- Problem to solve
Beginning with the line that holds "without elements *)", please retype each line through the end of the listing below, both ends included, and nothing more.

- Data shown
(** * CMA-ES transformation policies of ensmallen

    A shallow embedding of
    [include/ensmallen_bits/cmaes/transformation_policies/boundary_box_constraint.hpp]
    and [empty_transformation.hpp], with [MatType = arma::mat].

    Numbers.  A [double] is modelled by an exact rational ([Q]): sums,
    products and comparisons are the ideal ones, without rounding.  The two
    places where C++ leaves the ideal numbers are kept as explicit errors: a
    division whose divisor is zero ([DivByZero]; IEEE arithmetic would go on
    with an infinity or a NaN) and a conversion to [int] whose truncated value
    does not fit ([IntCastUB]; undefined behaviour in C++).  The element
    map is written a second time over binary64 floats ([Module Binary64]),
    where it is only evaluated: to replay, in IEEE arithmetic, the inputs on
    which the ideal model shows the code leaving its contract.

    Matrices.  An [arma::mat] is a record of its two dimensions and its
    column-major memory.  Element access [m(i,j)] is checked against the
    dimensions ([OutOfBounds]).  Indices are [size_t], and Armadillo's
    [uword] is taken to be as wide: the subtraction [n_rows - 1] wraps
    around modulo 2^64. *)

From Stdlib Require Import ZArith QArith Qabs Lia Lqa Bool List.
From Stdlib Require Import Floats Uint63.
From stdpp Require Import base list.

Local Open Scope Q_scope.

(** ** Results of fallible code *)

Inductive error : Set :=
| OutOfBounds   (* element access outside the matrix *)
| DivByZero     (* floating division by 0.0 *)
| IntCastUB     (* (int) of a value outside the range of int *)
| SizeMismatch  (* element-wise operation on matrices of different sizes *)
| NoElements.   (* arma::min of an object without elements *)

Inductive res (A : Type) : Type :=
| Ok (a : A)
| Err (e : error).
Arguments Ok {A} a.
Arguments Err {A} e.

Definition bind {A B} (c : res A) (k : A -> res B) : res B :=
  match c with
  | Ok a => k a
  | Err e => Err e
  end.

- Reply to the exercise
| NoElements.   (* arma::min of an object without elements *)

Inductive res (A : Type) : Type :=
| Ok (a : A)
| Err (e : error).
Arguments Ok {A} a.
Arguments Err {A} e.

Definition bind {A B} (c : res A) (k : A -> res B) : res B :=
  match c with
  | Ok a => k a
  | Err e => Err e
  end.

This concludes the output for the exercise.